For controls that are not instrumented, scripts should fall back to class / label /
path lookup (for wx controls) or ImGui-item lookup (for ImGui controls).
---
## 9. ImGui notes
ImGui is **immediate-mode**: an item is addressable only while it is being drawn in
the current frame. The automation backend records ImGui items each frame, and a
`refresh_ui` is forced before every read or action so that the latest frame's items
are captured.
Consequences and conventions:
- Use [`sync.wait_for`](#syncwait_for) to wait for a transient gizmo or panel item
to appear before acting on it.
- ImGui items are reported with `backend: "imgui"`, a `path` of the form
`ImGui/<window>/<label>`, and that **path doubles as the item's `id`** in v1.
- ImGui items are **flat** — they have no `children` and are listed under their
window.
- Labels may include ImGui `##`-id suffixes (the part after `##` that ImGui uses to
disambiguate identically labeled widgets).
- Raw `ImGui::` gizmos that are *not* routed through the instrumented
`ImGuiWrapper` widgets (for example some Emboss / SVG / Text gizmo controls) are
only covered at the **window level** in v1; their individual sub-items are not
enumerated.
---
## 10. Platform & display caveats
- **Input requires a focused, visible window.** OS-level input injection uses
`wxUIActionSimulator`, which requires a focused, visible window. The click path
raises and focuses the target's top-level window first.
- **Linux CI needs a display.** There must be an X display available; wrap test
runs with `xvfb-run` (for example, `xvfb-run -a python example_slice.py ...`).
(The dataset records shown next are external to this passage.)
(* ===== verification/CloudEngine.v ===== *)
(** * The cloud server's transfer engine (cloud-admin/internal/transfer/engine.go, mqtt/client.go)

    [Queue], [RunEngine] as a machine of events (a meta, a chunk, a tick of
    the one-second ticker), and the data branch of the MQTT client's
    [onMessage]. Each event reads the clock once, in milliseconds (see
    CloudReassembly.v). What is published, saved and recorded is returned in
    order; log lines, their counters and the progress display are left out.
    [None] is a panic, or a [Save] that never ends. [Save] is that of
    CloudSave.v, run inside the engine's goroutine as the code does: [disk] is
    what the file system answers to each call of it. The staged chunks are a Go slice whose in-place
    filters share one backing array: [en_backing] with its length. *)

From Stdlib Require Import ZArith Lia String.
From stdpp Require Import base list numbers option sets gmap.
From S2P Require Import Prelude.
From S2P Require Import CString.
From S2P Require Import Packet.
From S2P Require Import Fec.
From S2P Require Import SelectiveRepeat.
From S2P Require Import Receiver.
From S2P Require Import MqttClient.
From S2P Require Import CloudReassembly.
From S2P Require Import CloudArq.
From S2P Require Import CloudSave.
Open Scope Z_scope.
Open Scope flp_scope.

Notation GoString := (list Z).

(** ** Messages *)

Record FileMeta := mk_FileMeta {
  me_NodeID : GoString;
  me_SessionID : GoString;      (* json.Number *)
  me_Filename : GoString;
  me_TotalSize : Z;
  me_ChunkCount : Z;
  me_CRC32 : Z;
  me_FragmentSize : Z
}.

Record FileChunk := mk_FileChunk {
  ch_NodeID : GoString;
  ch_SessionID : Z;
  ch_SeqNum : Z;
  ch_Data : list Z
}.
Definition zero_chunk : FileChunk := mk_FileChunk [] 0 0 [].
#[export] Instance FileChunk_inhabited : Inhabited FileChunk := populate zero_chunk.

Definition makeExitSessionKey (exitNode : GoString) (sessionID : Z) : GoString :=
  exitNode ++ str "|" ++ fmt_int sessionID.

(** The data branch of [onMessage] for a message of node [nodeID]:
    [sessionID] and [seq] little-endian, then the bytes. *)
Definition onMessage_data (nodeID : GoString) (payload : list Z)
    (sessionSourceByExit : gmap GoString GoString) : option FileChunk :=
  if Z.of_nat (length payload) <? 4 then None
  else
    let sessionID := le_value (take 2 payload) in
    let seq := le_value (take 2 (drop 2 payload)) in
    let canonicalNode :=
      match sessionSourceByExit !! makeExitSessionKey nodeID sessionID with
      | Some src => if bool_decide (src = []) then nodeID else src
      | None => nodeID
      end in
    Some (mk_FileChunk canonicalNode sessionID seq (drop 4 payload)).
- **Input is asynchronous.** Do **not** rely on fixed sleeps. Use
[`sync.wait_for`](#syncwait_for) — for example, wait for `btn_export` to become
`enabled` after slicing completes — rather than sleeping for a guessed duration.
- **Single-client / serialized.** v1 handles one request at a time; issue requests
sequentially from a single client.
- **GUI-thread marshaling.** Every backend call is marshaled onto the GUI thread
with a timeout. A wedged or unresponsive GUI returns error `1004`.
---
## 11. Quick start
Using the reference client in `tools/automation/orca_automation.py`:
```python
from orca_automation import OrcaClient
orca = OrcaClient(port=13619)
print(orca.version()) # {'version': '1.0.0', ...}
orca.click({"id": "btn_slice"}) # start slicing the plate
orca.wait_for({"id": "btn_export"}, # wait until slicing finishes
state="enabled", timeout_ms=180000)
png = orca.screenshot_3d(width=1024, height=768) # render the 3D viewport
with open("preview_3d.png", "wb") as f:
f.write(png)
```
For a full, runnable end-to-end example — launching OrcaSlicer with the automation
flags, loading a model, slicing, waiting for completion, and saving both a window
PNG and a 3D PNG — see `tools/automation/example_slice.py`.
---
## 12. Future work
Planned enhancements beyond v1:
- **Authentication token** plus a Preferences toggle to enable/disable the server
from the GUI.
- **WebSocket push events** for real-time UI/state notifications (instead of
polling).
- **Per-item ImGui gizmo instrumentation** so individual gizmo sub-controls (Emboss
/ SVG / Text, etc.) are addressable, not just at the window level.
- **More widget ids** — the process combo, the add/import button, and the
Prepare/Preview tabs once they expose stable windows.
- An **MCP wrapper** to expose the automation surface to model-context tooling.